*TASK PROMPT*
Would you output all the entries below without altering a word?

[Start of Attachment]

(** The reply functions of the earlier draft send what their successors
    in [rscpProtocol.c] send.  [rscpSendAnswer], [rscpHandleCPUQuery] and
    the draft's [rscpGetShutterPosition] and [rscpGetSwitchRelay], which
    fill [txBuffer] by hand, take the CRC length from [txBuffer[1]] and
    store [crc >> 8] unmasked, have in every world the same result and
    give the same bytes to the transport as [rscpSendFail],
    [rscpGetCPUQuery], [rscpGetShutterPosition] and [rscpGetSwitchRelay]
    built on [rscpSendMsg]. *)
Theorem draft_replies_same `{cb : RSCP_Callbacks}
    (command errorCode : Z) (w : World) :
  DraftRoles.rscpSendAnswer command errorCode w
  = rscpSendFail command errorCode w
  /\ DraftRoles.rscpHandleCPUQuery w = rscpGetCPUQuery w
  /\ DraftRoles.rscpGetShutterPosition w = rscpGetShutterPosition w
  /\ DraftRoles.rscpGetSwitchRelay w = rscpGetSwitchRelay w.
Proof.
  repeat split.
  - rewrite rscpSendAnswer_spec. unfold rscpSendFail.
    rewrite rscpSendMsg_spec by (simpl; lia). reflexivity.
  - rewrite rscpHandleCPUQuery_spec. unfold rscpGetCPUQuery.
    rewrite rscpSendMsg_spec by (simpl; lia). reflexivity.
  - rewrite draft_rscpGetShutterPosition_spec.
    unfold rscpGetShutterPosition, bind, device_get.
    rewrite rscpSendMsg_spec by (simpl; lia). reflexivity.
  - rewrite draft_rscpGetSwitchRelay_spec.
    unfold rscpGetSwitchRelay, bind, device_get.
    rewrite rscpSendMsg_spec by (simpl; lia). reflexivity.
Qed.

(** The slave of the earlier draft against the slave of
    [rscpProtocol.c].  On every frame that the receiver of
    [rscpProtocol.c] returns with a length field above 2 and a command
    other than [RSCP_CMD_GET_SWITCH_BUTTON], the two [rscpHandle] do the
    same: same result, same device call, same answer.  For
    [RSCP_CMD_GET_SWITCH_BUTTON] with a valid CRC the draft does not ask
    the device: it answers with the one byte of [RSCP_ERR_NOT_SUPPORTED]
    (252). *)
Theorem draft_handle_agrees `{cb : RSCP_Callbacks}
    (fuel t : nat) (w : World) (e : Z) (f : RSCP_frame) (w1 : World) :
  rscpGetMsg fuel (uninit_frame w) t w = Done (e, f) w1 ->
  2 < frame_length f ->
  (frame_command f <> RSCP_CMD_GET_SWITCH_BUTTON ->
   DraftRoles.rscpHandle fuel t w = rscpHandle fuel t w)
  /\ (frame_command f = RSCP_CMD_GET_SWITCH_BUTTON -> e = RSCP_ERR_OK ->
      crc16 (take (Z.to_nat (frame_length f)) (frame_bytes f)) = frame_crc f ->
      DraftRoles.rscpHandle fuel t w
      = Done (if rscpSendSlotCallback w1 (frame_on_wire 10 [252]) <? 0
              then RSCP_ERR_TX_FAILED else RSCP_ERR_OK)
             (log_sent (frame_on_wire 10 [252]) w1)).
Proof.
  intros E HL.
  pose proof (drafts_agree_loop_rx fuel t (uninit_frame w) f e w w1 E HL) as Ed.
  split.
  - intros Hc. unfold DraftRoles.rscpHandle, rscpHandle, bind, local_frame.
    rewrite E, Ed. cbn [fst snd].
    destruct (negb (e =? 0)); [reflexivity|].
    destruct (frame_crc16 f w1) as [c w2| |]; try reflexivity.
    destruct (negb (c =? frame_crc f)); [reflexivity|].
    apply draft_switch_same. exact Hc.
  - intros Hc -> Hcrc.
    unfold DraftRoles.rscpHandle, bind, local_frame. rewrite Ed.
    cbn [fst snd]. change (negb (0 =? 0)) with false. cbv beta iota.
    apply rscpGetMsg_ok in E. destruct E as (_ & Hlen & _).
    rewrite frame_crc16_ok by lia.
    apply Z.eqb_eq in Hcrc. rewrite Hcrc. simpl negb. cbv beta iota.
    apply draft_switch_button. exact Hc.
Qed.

[End of Attachment]

*FINISHED EXERCISE*
(** The reply functions of the earlier draft send what their successors
    in [rscpProtocol.c] send.  [rscpSendAnswer], [rscpHandleCPUQuery] and
    the draft's [rscpGetShutterPosition] and [rscpGetSwitchRelay], which
    fill [txBuffer] by hand, take the CRC length from [txBuffer[1]] and
    store [crc >> 8] unmasked, have in every world the same result and
    give the same bytes to the transport as [rscpSendFail],
    [rscpGetCPUQuery], [rscpGetShutterPosition] and [rscpGetSwitchRelay]
    built on [rscpSendMsg]. *)
Theorem draft_replies_same `{cb : RSCP_Callbacks}
    (command errorCode : Z) (w : World) :
  DraftRoles.rscpSendAnswer command errorCode w
  = rscpSendFail command errorCode w
  /\ DraftRoles.rscpHandleCPUQuery w = rscpGetCPUQuery w
  /\ DraftRoles.rscpGetShutterPosition w = rscpGetShutterPosition w
  /\ DraftRoles.rscpGetSwitchRelay w = rscpGetSwitchRelay w.
Proof.
  repeat split.
  - rewrite rscpSendAnswer_spec. unfold rscpSendFail.
    rewrite rscpSendMsg_spec by (simpl; lia). reflexivity.
  - rewrite rscpHandleCPUQuery_spec. unfold rscpGetCPUQuery.
    rewrite rscpSendMsg_spec by (simpl; lia). reflexivity.
  - rewrite draft_rscpGetShutterPosition_spec.
    unfold rscpGetShutterPosition, bind, device_get.
    rewrite rscpSendMsg_spec by (simpl; lia). reflexivity.
  - rewrite draft_rscpGetSwitchRelay_spec.
    unfold rscpGetSwitchRelay, bind, device_get.
    rewrite rscpSendMsg_spec by (simpl; lia). reflexivity.
Qed.

(** The slave of the earlier draft against the slave of
    [rscpProtocol.c].  On every frame that the receiver of
    [rscpProtocol.c] returns with a length field above 2 and a command
    other than [RSCP_CMD_GET_SWITCH_BUTTON], the two [rscpHandle] do the
    same: same result, same device call, same answer.  For
    [RSCP_CMD_GET_SWITCH_BUTTON] with a valid CRC the draft does not ask
    the device: it answers with the one byte of [RSCP_ERR_NOT_SUPPORTED]
    (252). *)
Theorem draft_handle_agrees `{cb : RSCP_Callbacks}
    (fuel t : nat) (w : World) (e : Z) (f : RSCP_frame) (w1 : World) :
  rscpGetMsg fuel (uninit_frame w) t w = Done (e, f) w1 ->
  2 < frame_length f ->
  (frame_command f <> RSCP_CMD_GET_SWITCH_BUTTON ->
   DraftRoles.rscpHandle fuel t w = rscpHandle fuel t w)
  /\ (frame_command f = RSCP_CMD_GET_SWITCH_BUTTON -> e = RSCP_ERR_OK ->
      crc16 (take (Z.to_nat (frame_length f)) (frame_bytes f)) = frame_crc f ->
      DraftRoles.rscpHandle fuel t w
      = Done (if rscpSendSlotCallback w1 (frame_on_wire 10 [252]) <? 0
              then RSCP_ERR_TX_FAILED else RSCP_ERR_OK)
             (log_sent (frame_on_wire 10 [252]) w1)).
Proof.
  intros E HL.
  pose proof (drafts_agree_loop_rx fuel t (uninit_frame w) f e w w1 E HL) as Ed.
  split.
  - intros Hc. unfold DraftRoles.rscpHandle, rscpHandle, bind, local_frame.
    rewrite E, Ed. cbn [fst snd].
    destruct (negb (e =? 0)); [reflexivity|].
    destruct (frame_crc16 f w1) as [c w2| |]; try reflexivity.
    destruct (negb (c =? frame_crc f)); [reflexivity|].
    apply draft_switch_same. exact Hc.
  - intros Hc -> Hcrc.
    unfold DraftRoles.rscpHandle, bind, local_frame. rewrite Ed.
    cbn [fst snd]. change (negb (0 =? 0)) with false. cbv beta iota.
    apply rscpGetMsg_ok in E. destruct E as (_ & Hlen & _).
    rewrite frame_crc16_ok by lia.
    apply Z.eqb_eq in Hcrc. rewrite Hcrc. simpl negb. cbv beta iota.
    apply draft_switch_button. exact Hc.
Qed.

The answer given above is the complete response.